## What needs to be done:
Each record below should be repeated precisely as written.

#### Recorded information

(** ** lib/cauchy.js *)

(** Modelled from the spec: [cauchy0], the transform of section 4.2, whose
    file is missing.  It draws [n1] and then [n2] from the standard-normal
    source and returns [x0 + gamma * (n1 / n2)]. *)
Definition cauchy0 (rnorm : Rnorm) (x0 gamma : float) : M float :=
  let! n1 := rnorm_call rnorm in
  let! n2 := rnorm_call rnorm in
  ret (PrimFloat.add x0 (PrimFloat.mul gamma (PrimFloat.div n1 n2))).

(** ** lib/factory.js *)

(** The returned generator: the function itself and the properties the
    factory defines on it.  A data property reads as its value; an accessor
    property runs its getter. *)
Record Generator := mkGenerator {
  invoke : list float -> M float;
  NAME : string;
  seed : M JsValue;
  seedLength : M JsValue;
  state : M JsValue;
  set_state : JsValue -> M unit;
  stateLength : M JsValue;
  byteLength : M JsValue;
  toJSON : M JsValue;
  g_PRNG : Callable
}.

(** [@stdlib/utils-constant-function] and [@stdlib/utils-noop] *)
Definition constantFunction {A} (v : A) : M A := ret v.
Definition noop {A} (_ : A) : M unit := ret tt.

(** ToNumber on what reaches arithmetic here: a number primitive is itself,
    [undefined] is NaN. *)
Definition to_number (v : JsValue) : float :=
  match v with JsNumber x => x | _ => PrimFloat.nan end.

(** The variables of one [factory] activation that its inner functions
    close over. *)
Record Env := mkEnv {
  e_x0 : JsValue;
  e_gamma : JsValue;
  e_opts : JsValue;
  e_rnorm : Rnorm;
  e_rand : Callable
}.

Definition getSeed (env : Env) : M JsValue := rand_get_seed (e_rand env).
Definition getSeedLength (env : Env) : M JsValue := rand_get_seedLength (e_rand env).
Definition getStateLength (env : Env) : M JsValue := rand_get_stateLength (e_rand env).
Definition getStateSize (env : Env) : M JsValue := rand_get_byteLength (e_rand env).
Definition getState (env : Env) : M JsValue := rand_get_state (e_rand env).
Definition setState (env : Env) (s : JsValue) : M unit := rand_set_state (e_rand env) s.

(** The value of the [NAME] property, which [toJSON] reads back. *)
Definition prng_NAME : string := "cauchy".

Definition toJSON_ (env : Env) : M JsValue :=
  let! st := rand_get_state (e_rand env) in
  let! js := typedarray2json st in
  let out := <["type" := JsString "PRNG"]> (∅ : gmap string JsValue) in
  let out := <["name" := JsString prng_NAME]> out in
  let out := <["state" := js]> out in
  let out :=
    if is_undefined (e_x0 env) then <["params" := JsArray []]> out
    else <["params" := JsArray [e_x0 env; e_gamma env]]> out in
  ret (JsObject out).

Definition cauchy1 (env : Env) (_ : list float) : M float :=
  cauchy0 (e_rnorm env) (to_number (e_x0 env)) (to_number (e_gamma env)).

(** An argument the caller left out is [undefined]: it is not NaN, it
    compares false with [0.0], and in arithmetic it is NaN. *)
Definition arg_isnan (a : option float) : bool :=
  match a with Some x => isnan x | None => false end.
Definition arg_leb_zero (a : option float) : bool :=
  match a with Some x => PrimFloat.leb x PrimFloat.zero | None => false end.
Definition arg_number (a : option float) : float :=
  default PrimFloat.nan a.

Definition cauchy2 (env : Env) (args : list float) : M float :=
  let x0 := args !! 0%nat in
  let gamma := args !! 1%nat in
  if arg_isnan x0 || arg_isnan gamma || arg_leb_zero gamma then
    ret PrimFloat.nan
  else
    cauchy0 (e_rnorm env) (arg_number x0) (arg_number gamma).

(** Lines 82-95 and 104-117: the same treatment of an options argument in
    the one-argument and in the three-argument form. *)
Definition source_from_options (opts : JsValue) : M Rnorm :=
  if negb (isObject opts) then throw (InvalidOptions opts) else
  if hasOwnProp opts "prng" then
    if negb (isFunction (get_prop opts "prng")) then
      throw (InvalidOptions_prng (get_prop opts "prng"))
    else randn (Some (JsObject (<["prng" := get_prop opts "prng"]> ∅)))
  else randn (Some opts).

########

## Problem solution:
(** ** lib/cauchy.js *)

(** Modelled from the spec: [cauchy0], the transform of section 4.2, whose
    file is missing.  It draws [n1] and then [n2] from the standard-normal
    source and returns [x0 + gamma * (n1 / n2)]. *)
Definition cauchy0 (rnorm : Rnorm) (x0 gamma : float) : M float :=
  let! n1 := rnorm_call rnorm in
  let! n2 := rnorm_call rnorm in
  ret (PrimFloat.add x0 (PrimFloat.mul gamma (PrimFloat.div n1 n2))).

(** ** lib/factory.js *)

(** The returned generator: the function itself and the properties the
    factory defines on it.  A data property reads as its value; an accessor
    property runs its getter. *)
Record Generator := mkGenerator {
  invoke : list float -> M float;
  NAME : string;
  seed : M JsValue;
  seedLength : M JsValue;
  state : M JsValue;
  set_state : JsValue -> M unit;
  stateLength : M JsValue;
  byteLength : M JsValue;
  toJSON : M JsValue;
  g_PRNG : Callable
}.

(** [@stdlib/utils-constant-function] and [@stdlib/utils-noop] *)
Definition constantFunction {A} (v : A) : M A := ret v.
Definition noop {A} (_ : A) : M unit := ret tt.

(** ToNumber on what reaches arithmetic here: a number primitive is itself,
    [undefined] is NaN. *)
Definition to_number (v : JsValue) : float :=
  match v with JsNumber x => x | _ => PrimFloat.nan end.

(** The variables of one [factory] activation that its inner functions
    close over. *)
Record Env := mkEnv {
  e_x0 : JsValue;
  e_gamma : JsValue;
  e_opts : JsValue;
  e_rnorm : Rnorm;
  e_rand : Callable
}.

Definition getSeed (env : Env) : M JsValue := rand_get_seed (e_rand env).
Definition getSeedLength (env : Env) : M JsValue := rand_get_seedLength (e_rand env).
Definition getStateLength (env : Env) : M JsValue := rand_get_stateLength (e_rand env).
Definition getStateSize (env : Env) : M JsValue := rand_get_byteLength (e_rand env).
Definition getState (env : Env) : M JsValue := rand_get_state (e_rand env).
Definition setState (env : Env) (s : JsValue) : M unit := rand_set_state (e_rand env) s.

(** The value of the [NAME] property, which [toJSON] reads back. *)
Definition prng_NAME : string := "cauchy".

Definition toJSON_ (env : Env) : M JsValue :=
  let! st := rand_get_state (e_rand env) in
  let! js := typedarray2json st in
  let out := <["type" := JsString "PRNG"]> (∅ : gmap string JsValue) in
  let out := <["name" := JsString prng_NAME]> out in
  let out := <["state" := js]> out in
  let out :=
    if is_undefined (e_x0 env) then <["params" := JsArray []]> out
    else <["params" := JsArray [e_x0 env; e_gamma env]]> out in
  ret (JsObject out).

Definition cauchy1 (env : Env) (_ : list float) : M float :=
  cauchy0 (e_rnorm env) (to_number (e_x0 env)) (to_number (e_gamma env)).

(** An argument the caller left out is [undefined]: it is not NaN, it
    compares false with [0.0], and in arithmetic it is NaN. *)
Definition arg_isnan (a : option float) : bool :=
  match a with Some x => isnan x | None => false end.
Definition arg_leb_zero (a : option float) : bool :=
  match a with Some x => PrimFloat.leb x PrimFloat.zero | None => false end.
Definition arg_number (a : option float) : float :=
  default PrimFloat.nan a.

Definition cauchy2 (env : Env) (args : list float) : M float :=
  let x0 := args !! 0%nat in
  let gamma := args !! 1%nat in
  if arg_isnan x0 || arg_isnan gamma || arg_leb_zero gamma then
    ret PrimFloat.nan
  else
    cauchy0 (e_rnorm env) (arg_number x0) (arg_number gamma).

(** Lines 82-95 and 104-117: the same treatment of an options argument in
    the one-argument and in the three-argument form. *)
Definition source_from_options (opts : JsValue) : M Rnorm :=
  if negb (isObject opts) then throw (InvalidOptions opts) else
  if hasOwnProp opts "prng" then
    if negb (isFunction (get_prop opts "prng")) then
      throw (InvalidOptions_prng (get_prop opts "prng"))
    else randn (Some (JsObject (<["prng" := get_prop opts "prng"]> ∅)))
  else randn (Some opts).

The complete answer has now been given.